I just spent the night with a bunch of indian guys and i wasn't attracted to a single one. Yeah i've officially become an anti-indian indian.
oh my god im such an asshole. i just asked the guitarist of bad religion if he was a scalper.
So it's like pop-o-matic trouble, but with penises
We walk out of his house and his dad is there, so I had to meet him and shake his hand pretending that same hand hadn't been down his son's pants five minutes earlier
sent the pic of my tit to the wrong bbm chatroom
just masturbated through my pocket at the library. hope you're enjoying your saturday night out.
His shopping cart was nothing but malt liquor and zucchini.
I just paid a homeless man $20 for the dragon ball Z shirt he was wearing. I need to stop drinking
you covered his dog in toothpaste. safe to say hes not gonna call you.
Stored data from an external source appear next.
(** dagService.Get of an online DAG service: from the store, or fetched into it *)
Definition dag_Get (ex : Cid → option string) (c : Cid) : A (string * list Cid) := λ w,
  match store w !! c with
  | Some d => (ls ← dag_links E c d; Ok (d, ls), w)
  | None =>
      match ex c with
      | Some d => (ls ← dag_links E c d; Ok (d, ls), event (DFetched c) (mkDW (<[c := d]> (store w)) (rpins w) (dpins w) (tick w) (dlog w)))
      | None => (Err ErrNotFound, w)
      end
  end.

(** ** The pinner *)

Definition walk_err_msg (e : walk_err string) : string := match e with WErr e => e | OutOfFuel => "out of fuel" end.

(** merkledag.FetchGraph *)
Definition FetchGraph (fuel : nat) (c : Cid) : A unit := λ w,
  match walk_loop (λ c, '(_, ls) ← dag_Get (exchange E) c; mret ls) (sched E) fuel [c] (∅, w) with
  | (Ok _, (_, w')) => (Ok (), w')
  | (Err e, (_, w')) => (Err (walk_err_msg e), w')
  end.

(** pinner.Pin(node, true) *)
Definition Pinner_Pin (fuel : nat) (b : Blk) : A unit :=
  _ ← dag_AddMany [b];
  w ← mget;
  match index_err E b.1 with
  | Some e => mthrow e
  | None =>
      if decide (b.1 ∈ rpins w) then mret () else
      _ ← FetchGraph fuel b.1;
      mmodify (λ w, event (DPinned b.1) (mkDW (store w) ({[b.1]} ∪ rpins w) (dpins w ∖ {[b.1]}) (tick w) (dlog w)))
  end.

Definition Pinner_Flush : A unit := match Flush_err E with Some e => mthrow e | None => mret () end.

(** pinner.PinWithMode(c, Recursive), which reports no error *)
Definition PinWithMode (c : Cid) (w : DW) : DW :=
  match index_err E c with
  | Some _ => w
  | None => if decide (c ∈ rpins w) then w
            else event (DPinned c) (mkDW (store w) ({[c]} ∪ rpins w) (dpins w) (tick w) (dlog w))
  end.

(** pinningAdder.AddMany *)
Definition pinning_AddMany (g : list Blk) : A unit := λ w,
  let '(r, w1) := (_ ← dag_AddMany g;
                   _ ← mmodify (λ w, foldl (λ w c, PinWithMode c w) w (dedup_from ∅ g.*1));
                   Pinner_Flush) (event DLock w) in
  (r, event DUnlock w1).

(** ** dag import *)

Record ImportWorker := mkIW { iw_batch : Batch Blk * DW; iw_roots : gset Cid; blockCount : Z; blockBytesCount : Z }.

(** gocar.NewCarReader *)
Definition NewCarReader (f : CarFile) : res string CarHeader :=
  ch ← cf_header f;
  if decide (Version ch ≠ 1%Z) then Err ("invalid car version: " +:+ pretty (Version ch))
  else if decide (Roots ch = []) then Err "empty car, no roots"
  else Ok ch.

(** The body of the section loop *)
Definition import_block (b : Blk) : M ImportWorker string unit := λ iw,
  match check_hash E b.1 b.2 with
  | Some e => (Err e, iw)
  | None =>
      match dag_links E b.1 b.2 with
      | Err e => (Err e, iw)
      | Ok _ =>
          match batch_Add blk_len dag_AddMany (batchEnv E) b (iw_batch iw) with
          | (Some e, bw) => (Err e, mkIW bw (iw_roots iw) (blockCount iw) (blockBytesCount iw))
          | (None, bw) => (Ok (), mkIW bw (iw_roots iw) (u64 (blockCount iw + 1)) (u64 (blockBytesCount iw + blk_len b)))
          end
      end
  end.

Definition import_file (f : option CarFile) : M ImportWorker string unit :=
  match f with
  | None => mthrow "expected a file handle"
  | Some f =>
      ch ← mlift (NewCarReader f);
      if decide (Version ch ≠ 1%Z) then mthrow "only car files version 1 supported at present" else
      _ ← mmodify (λ iw, mkIW (iw_batch iw) (iw_roots iw ∪ list_to_set (Roots ch)) (blockCount iw) (blockBytesCount iw));
      _ ← mfor (cf_sections f) import_block;
      match cf_end f with Some e => mthrow e | None => mret () end
  end.

Definition import_commit : M ImportWorker string unit := λ iw,
  let '(e, bw) := batch_Commit dag_AddMany (batchEnv E) (iw_batch iw) in
  (match e with Some e => Err e | None => Ok () end, mkIW bw (iw_roots iw) (blockCount iw) (blockBytesCount iw)).
(** [swarm filters add], when it succeeds, denies every network named and keeps the
    denials there were, and writes to the configuration the new filters in order
    followed by those it had, without repetitions. *)
Theorem swarmFiltersAddCmd_exact args w out w' : swarmFiltersAddCmd E args w = (Ok out, w') → filters_ok (filters w) →
  out = dedup_from ∅ args ∧ diskFilters w' = out ++ dedup_from (list_to_set args) (cfgFilters w) ∧ cfgFilters w' = diskFilters w' ∧
  NoDup (diskFilters w') ∧ filters_ok (filters w') ∧
  (∀ n, n ∈ FiltersForAction ActionDeny (filters w') ↔ n ∈ FiltersForAction ActionDeny (filters w) ∨ ∃ a, a ∈ args ∧ NewMask E a = Ok n).
Proof.
  unfold swarmFiltersAddCmd. destruct (decide (args = [])); [by destruct (online E)|]. rewrite bind_unfold.
  destruct (filters_guard E w) as [[[]|e] w0] eqn:Hg; [|done]. apply filters_guard_ok in Hg as [-> _]. rewrite bind_unfold.
  destruct (each_mask E args _ w) as [[[]|e] w1] eqn:He; [|done]. intros Hrun Hok.
  apply each_mask_spec in He as (Hc & _ & Hok1 & ns & Hns & Hfs & Hlen); [|intros; by apply AddFilter_ok].
  specialize (Hlen eq_refl). rewrite take_ge in Hns by lia.
  unfold filtersAdd in Hrun. rewrite bind_unfold in Hrun. unfold mget in Hrun.
  destruct (add_new_dedup args ∅) as [Ha Hm]. destruct (add_new ∅ args) as [added m]. simpl in Ha, Hm.
  destruct (add_new_dedup (cfgFilters w1) m) as [Hk _]. destruct (add_new m (cfgFilters w1)) as [kept m']. simpl in Hk.
  rewrite bind_unfold in Hrun. unfold save_filters in Hrun. destruct (SetConfig_err E); [done|]. injection Hrun as <- <-. simpl.
  assert (kept = dedup_from (list_to_set args) (cfgFilters w)) as ->.
  { rewrite Hk, Hc. apply dedup_from_ext. intros x. rewrite Hm, elem_of_list_to_set. set_solver. }
  split; [done|]. split; [done|]. split; [done|]. split.
  - apply NoDup_app. rewrite Ha. split; [apply NoDup_dedup_from|]. split; [|apply NoDup_dedup_from].
    intros x [Hx _]%elem_of_dedup_from [_ Hx2]%elem_of_dedup_from. apply Hx2. by apply elem_of_list_to_set.
  - split; [by apply Hok1|]. intros x. rewrite Hfs.
    assert (∀ fs, filters_ok fs → x ∈ FiltersForAction ActionDeny (foldl (λ fs n, AddFilter n ActionDeny fs) fs ns) ↔
      x ∈ FiltersForAction ActionDeny fs ∨ x ∈ ns) as Hdeny.
    { clear. unfold FiltersForAction. induction ns as [|k ns IH]; intros fs Hfs; simpl; [split; [by left|by intros [?|?%elem_of_nil]]|].
      rewrite IH by (by apply AddFilter_ok). rewrite elem_of_cons, !list_elem_of_fmap. setoid_rewrite list_elem_of_filter.
      setoid_rewrite AddFilter_elem; [|done]. split.
      - intros [(f & -> & Ha & [->|[Hf Hne]])|?]; [right; by left|left; by exists f|right; by right].
      - intros [(f & -> & Ha & Hf)|[->|?]]; [left|left|by right].
        + destruct (decide (ipnet f = k)) as [Heq|]; [exists (mkFilter k ActionDeny); split_and!; [done|done|by left]|exists f; split_and!; [done|done|by right]].
        + exists (mkFilter k ActionDeny). split_and!; [done|done|by left]. }
    rewrite Hdeny by done. assert (x ∈ ns ↔ ∃ a, a ∈ args ∧ NewMask E a = Ok x) as ->; [|done]. split.
    + intros [i Hi]%list_elem_of_lookup. destruct (Forall2_lookup_r _ _ _ _ _ Hns Hi) as (a & Ha' & Hn). exists a. split; [by eapply list_elem_of_lookup_2|done].
    + intros (a & [i Hi]%list_elem_of_lookup & Hn). destruct (Forall2_lookup_l _ _ _ _ _ Hns Hi) as (k & Hk' & Hn'). assert (k = x) as <- by congruence.
      by eapply list_elem_of_lookup_2.
Qed.

Lemma deny_remove ns x : ∀ fs, filters_ok fs → x ∈ FiltersForAction ActionDeny (foldl (λ fs n, RemoveLiteral n fs) fs ns) ↔
  x ∈ FiltersForAction ActionDeny fs ∧ x ∉ ns.
Proof.
  unfold FiltersForAction. induction ns as [|k ns IH]; intros fs Hfs; simpl; [split; [intros ?; split; [done|apply not_elem_of_nil]|by intros [? _]]|].
  rewrite IH by (by apply RemoveLiteral_ok). rewrite not_elem_of_cons, !list_elem_of_fmap. setoid_rewrite list_elem_of_filter.
  setoid_rewrite RemoveLiteral_elem; [|done]. split.
  - intros [(f & -> & Ha & Hf & Hne) Hns]. split; [by exists f|done].
  - intros [(f & -> & Ha & Hf) [Hne Hns]]. split; [|done]. by exists f.
Qed.

(** [swarm filters rm], when it succeeds, denies none of the networks named any more and
    drops the filters named, as strings, from the configuration, keeping the others
    in order; [all] and [*] drop everything. *)
Theorem swarmFiltersRmCmd_exact args w out w' : swarmFiltersRmCmd E args w = (Ok out, w') → filters_ok (filters w) →
  filters_ok (filters w') ∧ cfgFilters w' = diskFilters w' ∧
  if decide (head args = Some "all" ∨ head args = Some "*") then
    FiltersForAction ActionDeny (filters w') = [] ∧ diskFilters w' = [] ∧ out = cfgFilters w
  else
    out = filter (λ f, f ∈ args) (cfgFilters w) ∧ diskFilters w' = filter (λ f, f ∉ args) (cfgFilters w) ∧
    (∀ n, n ∈ FiltersForAction ActionDeny (filters w') ↔
       n ∈ FiltersForAction ActionDeny (filters w) ∧ ∀ a, a ∈ args → NewMask E a ≠ Ok n).
Proof.
  unfold swarmFiltersRmCmd. rewrite bind_unfold. destruct (filters_guard E w) as [[[]|e] w0] eqn:Hg; [|done].
  apply filters_guard_ok in Hg as [-> _]. destruct (decide _) as [Hall|Hall]; rewrite bind_unfold; intros Hrun Hok.
  - unfold mmodify in Hrun. unfold filtersRemoveAll in Hrun. rewrite bind_unfold in Hrun. unfold mget in Hrun. rewrite bind_unfold in Hrun.
    unfold save_filters in Hrun. destruct (SetConfig_err E); [done|]. injection Hrun as <- <-. simpl.
    assert (∀ ns fs, filters_ok fs → filters_ok (foldl (λ fs n, RemoveLiteral n fs) fs ns)) as Hk.
    { induction ns as [|n ns IH]; intros fs Hf; simpl; [done|]. by apply IH, RemoveLiteral_ok. }
    split; [by apply Hk|]. split; [done|]. split; [|done]. apply elem_of_nil_inv. intros x Hx%deny_remove; [|done]. by destruct Hx.
  - destruct (each_mask E args _ w) as [[[]|e] w1] eqn:He; [|done].
    apply each_mask_spec in He as (Hc & _ & Hok1 & ns & Hns & Hfs & Hlen); [|intros; by apply RemoveLiteral_ok].
    specialize (Hlen eq_refl). rewrite take_ge in Hns by lia. unfold filtersRemove in Hrun. rewrite bind_unfold in Hrun.
    unfold mget in Hrun. rewrite bind_unfold in Hrun. unfold save_filters in Hrun. destruct (SetConfig_err E); [done|].
    injection Hrun as <- <-. simpl. rewrite Hc. split; [by apply Hok1|]. do 3 (split; [done|]). intros x. rewrite Hfs, deny_remove by done.
    assert (x ∉ ns ↔ ∀ a, a ∈ args → NewMask E a ≠ Ok x) as ->; [|done]. split.
    + intros Hx a [i Hi]%list_elem_of_lookup Ha. destruct (Forall2_lookup_l _ _ _ _ _ Hns Hi) as (k & Hk & Hn). apply Hx.
      assert (k = x) as <- by congruence. by eapply list_elem_of_lookup_2.
    + intros Ha [i Hi]%list_elem_of_lookup. destruct (Forall2_lookup_r _ _ _ _ _ Hns Hi) as (a & Hia & Hn).
      apply (Ha a); [by eapply list_elem_of_lookup_2|done].
Qed.

(** ** Peering *)

Lemma AddPeer_peers id addrs s p : p ∈ dom (peers (AddPeer id addrs s)) ↔ p = id ∨ p ∈ dom (peers s).
Proof.
  unfold AddPeer. destruct (peers s !! id) as [h|] eqn:Hid.
  - assert (id ∈ dom (peers s)) as Hin by (by apply elem_of_dom). destruct (handlers s !! h); simpl; naive_solver.
  - simpl. rewrite dom_insert, elem_of_union, elem_of_singleton. done.
Qed.

Lemma RemovePeer_peers id s p : p ∈ dom (peers (RemovePeer id s)) ↔ p ≠ id ∧ p ∈ dom (peers s).
Proof.
  unfold RemovePeer. destruct (peers s !! id) as [h|] eqn:Hid; simpl.
  - rewrite dom_delete, elem_of_difference, elem_of_singleton. tauto.
  - assert (id ∉ dom (peers s)) as Hnin by (by apply not_elem_of_dom). split; [|by intros [_ ?]]. intros Hp. split; [by intros ->|done].
Qed.

Lemma peering_add_spec infos : ∀ out w r w', peering_add E infos out w = (r, w') → Inv (peering w) → live (peering w) →
  Inv (peering w') ∧ live (peering w') ∧ (∀ p, p ∈ dom (peers (peering w)) → p ∈ dom (peers (peering w'))) ∧
  ∀ o, r = Ok o → o = out ++ ((λ ai, (ID ai, "success")) <$> infos) ∧
    ∀ p, p ∈ dom (peers (peering w')) ↔ p ∈ dom (peers (peering w)) ∨ p ∈ ID <$> infos.
Proof.
  induction infos as [|ai infos IH]; intros out w r w'; cbn [peering_add].
  { intros [= <- <-] HI Hl. do 3 (split; [done|]). intros o [= <-]. rewrite app_nil_r. split; [done|]. intros p. split; [by left|by intros [?|?%elem_of_nil]]. }
  rewrite bind_unfold. unfold mmodify. rewrite bind_unfold. unfold emit, mlift. intros Hrun HI Hl.
  destruct (AddPeer_preserves (ID ai) (maddr_String E <$> Addrs ai) _ HI Hl) as [HI1 Hl1].
  set (w1 := set_peering (AddPeer (ID ai) (maddr_String E <$> Addrs ai) (peering w)) w) in *.
  assert (∀ p, p ∈ dom (peers (peering w1)) ↔ p = ID ai ∨ p ∈ dom (peers (peering w))) as Hp by (intros p; apply AddPeer_peers).
  destruct (emit_err E (length out)).
  { injection Hrun as <- <-. do 2 (split; [done|]). split; [intros p ?; apply Hp; by right|done]. }
  destruct (IH _ _ _ _ Hrun HI1 Hl1) as (HI2 & Hl2 & Hsub & Ho). do 2 (split; [done|]). split; [intros p ?; apply Hsub, Hp; by right|].
  intros o Hr. destruct (Ho o Hr) as [-> Hd]. split; [by rewrite fmap_cons, <- (assoc_L (++))|]. intros p. rewrite Hd, Hp, fmap_cons, elem_of_cons. tauto.
Qed.

Lemma peering_rm_spec args : ∀ out w r w', peering_rm E args out w = (r, w') → Inv (peering w) → live (peering w) →
  Inv (peering w') ∧ live (peering w') ∧ (∀ p, p ∈ dom (peers (peering w')) → p ∈ dom (peers (peering w))) ∧
  ∀ o, r = Ok o → ∃ ids, Forall2 (λ a id, peer_Decode E a = Ok id) args ids ∧ o = out ++ ((λ id, (id, "success")) <$> ids) ∧
    ∀ p, p ∈ dom (peers (peering w')) ↔ p ∈ dom (peers (peering w)) ∧ p ∉ ids.
Proof.
  induction args as [|a args IH]; intros out w r w'; cbn [peering_rm].
  { intros [= <- <-] HI Hl. do 3 (split; [done|]). intros o [= <-]. exists []. rewrite app_nil_r. split_and!; [constructor|done|].
    intros p. split; [intros ?; split; [done|apply not_elem_of_nil]|by intros [? _]]. }
  rewrite bind_unfold. unfold mlift. destruct (peer_Decode E a) as [id|e] eqn:Ha; [|by intros [= <- <-]].
  rewrite bind_unfold. unfold mmodify. rewrite bind_unfold. unfold emit, mlift. intros Hrun HI Hl.
  destruct (RemovePeer_preserves id _ HI Hl) as [HI1 Hl1]. set (w1 := set_peering (RemovePeer id (peering w)) w) in *.
  assert (∀ p, p ∈ dom (peers (peering w1)) ↔ p ≠ id ∧ p ∈ dom (peers (peering w))) as Hp by (intros p; apply RemovePeer_peers).
  destruct (emit_err E (length out)).
  { injection Hrun as <- <-. do 2 (split; [done|]). split; [by intros p [_ ?]%Hp|done]. }
  destruct (IH _ _ _ _ Hrun HI1 Hl1) as (HI2 & Hl2 & Hsub & Ho). do 2 (split; [done|]). split; [by intros p [_ ?]%Hsub%Hp|].
  intros o Hr. destruct (Ho o Hr) as (ids & Hids & -> & Hd). exists (id :: ids).
  split; [by constructor|]. split; [by rewrite fmap_cons, <- (assoc_L (++))|]. intros p. rewrite Hd, Hp, not_elem_of_cons. tauto.
Qed.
She started howling at the moon. That was pretty much the deal breaker.
the conference was great. we had to hide the acid in a planter in front of the department of agriculture though
I'm spring cleaning all of the fuck boys out of my life.
Is it weird that my mother is taking body shots off my gf after meeting once?
He was a half hour late. His excuse was that his brother knifed him right before he was going to leave. I didn't believe him until I saw the gauze.
I'm still thinking about that amazing orgasm last night. I literally heard angels singing "Hallelujah!!"